In medical terminology, d/o is a shorthand abbreviation for “disorder.” You’ll most often see it in handwritten chart notes, clinical shorthand, and electronic health records where providers abbreviate common words to save time. For example, a note reading “anxiety d/o” simply means “anxiety disorder.”
How D/O Is Used in Medical Records
Healthcare providers use d/o as informal shorthand when documenting diagnoses, patient histories, and treatment plans. It appears in contexts like:
- Psychiatric and behavioral health notes: “panic d/o,” “bipolar d/o,” “substance use d/o”
- General medical charting: “seizure d/o,” “bleeding d/o,” “metabolic d/o”
- Problem lists: where space is limited and abbreviations help keep entries concise
The abbreviation always means the same thing regardless of specialty. If you see it on a lab report, discharge summary, or clinic note, substitute “disorder” and the meaning becomes clear.
D/O vs. Other Common Medical Abbreviations
Medical shorthand can be confusing because the same letters sometimes carry different meanings depending on context. D/O specifically refers to “disorder,” but nearby abbreviations can look similar. D/C, for instance, typically means “discharge” or “discontinue.” Dx means “diagnosis,” while Tx means “treatment.” Knowing the difference helps when you’re reading through your own medical records or trying to understand a provider’s notes.
Another potential source of confusion: some people read d/o as “due to” or interpret the slash as meaning “of.” In standard medical shorthand, “disorder” is the accepted meaning. If a note says “admitted d/t chest pain,” that d/t abbreviation (not d/o) means “due to.”
Is D/O an Officially Approved Abbreviation?
The Joint Commission, which accredits hospitals and health systems in the United States, does not publish a list of approved abbreviations. Instead, it requires healthcare organizations to develop their own standardized approach to abbreviations and maintain a prohibited list. That prohibited list must include specific dangerous abbreviations like “U” for units, “QD” for daily, and “MSO4” for morphine sulfate, all of which have caused medication errors due to misreading.
D/O does not appear on the Joint Commission’s mandatory “Do Not Use” list, which means hospitals are free to permit or restrict it based on their own internal policies. In practice, most organizations allow it because “disorder” carries little risk of being confused with a dangerous medication instruction.
Official coding systems take a different approach. The ICD-10-CM guidelines, published by the Centers for Medicare and Medicaid Services, do not use d/o anywhere in their formal diagnostic indexes. The only abbreviations defined in those guidelines are NEC (“not elsewhere classifiable”) and NOS (“not otherwise specified”). So while your doctor might scribble “mood d/o” in a progress note, the formal diagnostic code submitted to your insurance spells out the full term.

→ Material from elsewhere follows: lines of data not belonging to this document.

(** * Serial frame decoder of the dual-strip LED firmware

    A shallow embedding of [src/arduino/firmware/client.c]: the globals of
    the sketch become one [State] record, the body of [loop()] becomes a
    chain of small state transformers (one per group of source lines), the
    two collaborators the sketch calls into ([FastLED.show], [Serial.write],
    [Serial.println]) append to an output log, and every array access is
    bounds-checked: a transformer returns [None] exactly when the C code
    would index an array outside its declared extent. *)

From Stdlib Require Import ZArith Lia.
From Stdlib.Strings Require Import Byte String.
From stdpp Require Import base option list.

Local Open Scope Z_scope.

(** ** Machine integers

    The sketch targets the ATmega data model of the classic Arduino boards:
    [int] and [unsigned int] are 16 bits wide, [unsigned long] is 32 bits
    wide.  The values are carried as [Z]; every operation of the source
    that can wrap has its wrap-around written out with these three
    conversions. *)

Definition to_uint (z : Z) : Z := z mod 65536.
Definition to_ulong (z : Z) : Z := z mod 4294967296.
Definition to_int (z : Z) : Z := (z + 32768) mod 65536 - 32768.
Definition INT_MAX : Z := 32767.

(** [uint8 z] is the [uint8_t] that [Serial.write(int)] puts on the wire. *)
Definition uint8 (z : Z) : byte :=
  default x00 (Byte.of_N (Z.to_N (z mod 256))).

(** ** Arrays

    A C array is a list of its declared length; reading or writing outside
    of it has no defined result, which the model reports as [None]. *)

Definition array_get {A} (a : list A) (i : Z) : option A :=
  if bool_decide (0 ≤ i) then a !! Z.to_nat i else None.

Definition array_set {A} (a : list A) (i : Z) (v : A) : option (list A) :=
  if bool_decide (0 ≤ i < Z.of_nat (length a))
  then Some (<[Z.to_nat i := v]> a)
  else None.

(** ** Data model *)

Record CRGB := mkCRGB { red : byte; green : byte; blue : byte }.

(** What the sketch does to the outside world, in the order it does it. *)
Inductive Event :=
| EvShow (strip1 strip2 : list CRGB)   (* FastLED.show() pushes both arrays *)
| EvWrite (b : byte)                   (* Serial.write(b) *)
| EvPrintln (s : string).              (* Serial.println(s) *)

Record State := mkState {
  leds1 : list CRGB;          (* CRGB leds1[LED_COUNT_PER_STRIP] *)
  leds2 : list CRGB;          (* CRGB leds2[LED_COUNT_PER_STRIP] *)
  ledBuffer : list byte;      (* byte ledBuffer[3] *)
  ledIndex : Z;               (* unsigned int *)
  receivedBlocks : Z;         (* unsigned long *)
  totalBytesRead : Z;         (* unsigned long *)
  output : list Event         (* log of collaborator calls, oldest first *)
}.

Definition ACK_BYTE : Z := 0xAA.
Definition BYTES_PER_LED : Z := 3.

Section Firmware.

(** The two sizes of the sketch are kept as parameters; the shipped
    firmware has [LED_COUNT_PER_STRIP = 150] and [DATA_BLOCK_SIZE = 64]. *)
Variable LED_COUNT_PER_STRIP : Z.
Variable DATA_BLOCK_SIZE : Z.

Definition TOTAL_LED_COUNT : Z := LED_COUNT_PER_STRIP * 2.
Definition NUMBER_OF_BYTES_TO_READ : Z := TOTAL_LED_COUNT * BYTES_PER_LED.

(** *** The body of the [for] loop, lines 64-84 *)

(** Lines 64-65: [ledBuffer[ledIndex] = receivedBuffer[i]; ledIndex++;] *)
Definition stage_byte (st : State) (b : byte) : option State :=
  buf ← array_set (ledBuffer st) (ledIndex st) b;
  Some (mkState (leds1 st) (leds2 st) buf (to_uint (ledIndex st + 1))
          (receivedBlocks st) (totalBytesRead st) (output st)).

(** Line 68: [int ledPosition = totalBytesRead / 3;], an [unsigned long]
    quotient stored in an [int]. *)
Definition ledPosition_at (totalBytesRead : Z) : Z :=
  to_int (totalBytesRead / 3).

(** Lines 68-81: the pixel router.  The byte counter is sampled when the
    third byte of the triplet has been staged and not yet counted. *)
Definition route_pixel (st : State) : option State :=
  let ledPosition := ledPosition_at (totalBytesRead st) in
  if ledPosition <? TOTAL_LED_COUNT then
    r ← array_get (ledBuffer st) 0;
    g ← array_get (ledBuffer st) 1;
    b ← array_get (ledBuffer st) 2;
    if ledPosition <? LED_COUNT_PER_STRIP then
      l ← array_set (leds1 st) ledPosition (mkCRGB r g b);
      Some (mkState l (leds2 st) (ledBuffer st) (ledIndex st)
              (receivedBlocks st) (totalBytesRead st) (output st))
    else
      l ← array_set (leds2 st) (to_int (ledPosition - LED_COUNT_PER_STRIP))
             (mkCRGB r g b);
      Some (mkState (leds1 st) l (ledBuffer st) (ledIndex st)
              (receivedBlocks st) (totalBytesRead st) (output st))
  else Some st.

What to Do If You See It in Your Records
If you’re reviewing your medical records and spot d/o next to a term you don’t recognize, the first step is simply reading it as “disorder.” A note like “adjustment d/o with depressed mood” translates to “adjustment disorder with depressed mood,” which is a specific clinical diagnosis. From there, you can look up the full diagnosis name to understand what it means for your health.

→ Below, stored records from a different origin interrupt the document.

(** What a match at the head of [s] says of [s]. *)
Lemma match_here_spec s tok rest :
  match_here s = Some (tok, rest) ->
  s = "version=" ++ tok ++ rest
  /\ all_chars in_class tok = true
  /\ is_empty tok = false
  /\ boundary rest = true.
Proof.
  unfold match_here. intros H.
  destruct (after_literal "version=" s) as [r|] eqn:E; [|discriminate].
  apply after_literal_spec in E.
  destruct (span_class r) as [t r'] eqn:Es.
  destruct (is_empty t) eqn:Et; [discriminate|].
  injection H as <- <-.
  destruct (span_class_spec _ _ _ Es) as (-> & Ht & Hr).
  auto.
Qed.

Lemma match_here_run tok rest :
  all_chars in_class tok = true -> is_empty tok = false ->
  boundary rest = true ->
  match_here ("version=" ++ tok ++ rest) = Some (tok, rest).
Proof.
  intros Ht He Hr. unfold match_here.
  rewrite after_literal_append, (span_class_run _ _ Ht Hr).
  now rewrite He.
Qed.

Lemma match_here_is_match s :
  match_here s = None <-> is_match s = false.
Proof.
  unfold match_here, is_match.
  destruct (after_literal "version=" s) as [r|]; [|tauto].
  destruct r as [|a r]; simpl; [tauto|].
  destruct (in_class a); [|tauto].
  destruct (span_class r); simpl. split; discriminate.
Qed.

(** Whether a match starts before a [version=] of the text does not
    depend on the token that follows that [version=]. *)
Lemma is_match_local c u X Y :
  is_match (String c u ++ "version=" ++ X)
  = is_match (String c u ++ "version=" ++ Y).
Proof.
  unfold is_match.
  destruct u as [|c2 [|c3 [|c4 [|c5 [|c6 [|c7 [|c8 [|c9 u]]]]]]]];
    cbn -[Ascii.eqb in_class];
    repeat match goal with
      | |- context [Ascii.eqb ?a ?b] => destruct (Ascii.eqb a b)
      end;
    reflexivity.
Qed.

(* --------------------------------------------------------------------- *)
(** ** The scan resumes after a match *)

Lemma sub_from_drop repl n s :
  sub_from repl n s = sub_from repl 0 (drop n s).
Proof.
  revert n. induction s as [|c s IH]; intros [|n]; try reflexivity.
  simpl. apply IH.
Qed.

Lemma tokens_from_drop n s : tokens_from n s = tokens_from 0 (drop n s).
Proof.
  revert n. induction s as [|c s IH]; intros [|n]; try reflexivity.
  simpl. apply IH.
Qed.

Lemma sub_match repl s tok rest :
  match_here s = Some (tok, rest) ->
  sub_from repl 0 s = repl ("version=" ++ tok) ++ sub_from repl 0 rest.
Proof.
  intros H. destruct (match_here_spec _ _ _ H) as (E & _).
  rewrite E in H |- *.
  change ("version=" ++ tok ++ rest)
    with (String "v" ("ersion=" ++ tok ++ rest)) in *.
  cbn [sub_from]. rewrite H. f_equal.
  rewrite sub_from_drop. cbn [drop Nat.add append].
  now rewrite drop_append.
Qed.

Lemma tokens_match s tok rest :
  match_here s = Some (tok, rest) -> tokens s = tok :: tokens rest.
Proof.
  intros H. destruct (match_here_spec _ _ _ H) as (E & _).
  unfold tokens. rewrite E in H |- *.
  change ("version=" ++ tok ++ rest)
    with (String "v" ("ersion=" ++ tok ++ rest)) in *.
  cbn [tokens_from]. rewrite H. f_equal.
  rewrite tokens_from_drop. cbn [drop Nat.add append].
  now rewrite drop_append.
Qed.

Lemma sub_no_match repl c s :
  match_here (String c s) = None ->
  sub_from repl 0 (String c s) = String c (sub_from repl 0 s).
Proof. intros H. cbn [sub_from]. now rewrite H. Qed.

Lemma tokens_no_match c s :
  match_here (String c s) = None -> tokens (String c s) = tokens s.
Proof. intros H. unfold tokens. cbn [tokens_from]. now rewrite H. Qed.

Lemma search_no_match c s :
  match_here (String c s) = None -> search (String c s) = search s.
Proof. intros H. cbn [search]. now rewrite H. Qed.

Lemma search_match s tok rest :
  match_here s = Some (tok, rest) -> search s = Some tok.
Proof. intros H. destruct s; cbn [search]; now rewrite H. Qed.

(** Induction along the scan of a text: a character that starts no match
    is passed, a match is passed whole. *)
Lemma scan_ind (P : string -> Prop) :
  P "" ->
  (forall c s, match_here (String c s) = None -> P s -> P (String c s)) ->
  (forall s tok rest, match_here s = Some (tok, rest) -> P rest -> P s) ->
  forall s, P s.
Proof.
  intros Hnil Hchar Hmatch s.
  remember (String.length s) as n eqn:En.
  revert s En. induction n as [n IH] using lt_wf_ind. intros s En.
  destruct (match_here s) as [[tok rest]|] eqn:E.
  - apply (Hmatch s tok rest E).
    apply (IH (String.length rest)); [|reflexivity].
    destruct (match_here_spec _ _ _ E) as (-> & _).
    subst n. rewrite !length_append. simpl. lia.
  - destruct s as [|c s]; [exact Hnil|].
    apply (Hchar c s E). apply (IH (String.length s)); [|reflexivity].
    subst n. simpl. lia.
Qed.

(** A text after a match starts no match at once: it is empty or starts
    outside the class, and [v] is in the class. *)
Lemma boundary_no_match s : boundary s = true -> match_here s = None.
Proof.
  intros H. apply match_here_is_match. unfold is_match.
  destruct s as [|c s]; [reflexivity|].
  simpl in H. apply negb_true_iff in H. cbn -[Ascii.eqb in_class].
  destruct (Ascii.eqb_spec "v" c) as [<-|]; [|reflexivity].
  vm_compute in H. discriminate.
Qed.

Lemma boundary_sub repl s :
  boundary s = true -> boundary (sub_from repl 0 s) = true.
Proof.
  intros H. pose proof (boundary_no_match s H) as E.
  destruct s as [|c s]; [reflexivity|].
  now rewrite (sub_no_match repl c s E).
Qed.

(** Two runs of the class that stop at a boundary and spell the same text
    are the same run. *)
Lemma class_run_unique a b x y :
  all_chars in_class a = true -> all_chars in_class b = true ->
  boundary x = true -> boundary y = true ->
  a ++ x = b ++ y -> a = b /\ x = y.
Proof.
  revert b. induction a as [|c a IH]; intros b Ha Hb Hx Hy E.
  - destruct b as [|d b]; [auto|]. simpl in *. subst x.
    apply andb_true_iff in Hb as [Hd _]. simpl in Hx.
    rewrite Hd in Hx. discriminate.
  - destruct b as [|d b]; simpl in *.
    + subst y. apply andb_true_iff in Ha as [Hc _]. simpl in Hy.
      rewrite Hc in Hy. discriminate.
    + injection E as -> E.
      apply andb_true_iff in Ha as [_ Ha].
      apply andb_true_iff in Hb as [_ Hb].
      destruct (IH b Ha Hb Hx Hy E) as [-> ->]. auto.
Qed.

(* --------------------------------------------------------------------- *)
(** ** What the substitution does *)

(** Without a match nothing is replaced and nothing is found. *)
Lemma no_token s :
  tokens s = [] ->
  (forall repl, sub_from repl 0 s = s) /\ search s = None.
Proof.
  induction s as [|c s Hnone IH|s tok rest Hm IH] using scan_ind; intros H.
  - auto.
  - rewrite (tokens_no_match c s Hnone) in H.
    destruct (IH H) as [Hsub Hsearch]. split.
    + intros repl. now rewrite (sub_no_match repl c s Hnone), Hsub.
    + now rewrite (search_no_match c s Hnone).
  - rewrite (tokens_match s tok rest Hm) in H. discriminate.
Qed.

(** A version the pattern can match whole and that [re.sub] takes
    literally: no whitespace, no backslash. *)
Definition plain_token (v : string) : bool :=
  all_chars in_class v && negb (has_backslash v).

(** The substitution leaves the text as it is exactly when every token
    is the new version already. *)
Lemma sub_unchanged_iff v s :
  all_chars in_class v = true ->
  sub_from (fun _ => "version=" ++ v) 0 s = s
  <-> Forall (fun tok => tok = v) (tokens s).
Proof.
  intros Hv.
  induction s as [|c s Hnone IH|s tok rest Hm IH] using scan_ind.
  - split; [constructor | reflexivity].
  - rewrite (sub_no_match _ c s Hnone), (tokens_no_match c s Hnone).
    split.
    + intros [= E]. now apply IH.
    + intros H. apply IH in H. now rewrite H.
  - rewrite (sub_match _ s tok rest Hm), (tokens_match s tok rest Hm).
    destruct (match_here_spec _ _ _ Hm) as (Es & Htok & _ & Hrest).
    rewrite Es, !append_assoc. split.
    + intros E.
      assert (E' : v ++ sub_from (fun _ => "version=" ++ v) 0 rest
                   = tok ++ rest).
      { simpl in E. now injection E. }
      destruct (class_run_unique _ _ _ _ Hv Htok
                  (boundary_sub _ _ Hrest) Hrest E') as [-> E2].
      constructor; [reflexivity | now apply IH].
    + intros H. inversion H as [|? ? -> Hall]; subst.
      apply IH in Hall. now rewrite Hall.
Qed.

Patient portals sometimes display raw clinical notes that were written for other providers, not for patients. These notes are full of abbreviations, sentence fragments, and shorthand that can feel alarming if you don’t know the code. Seeing a new abbreviation in your chart doesn’t necessarily mean something has changed about your care. If a diagnosis listed in your records surprises you or doesn’t match what you discussed with your provider, asking about it at your next visit is the simplest way to clear things up.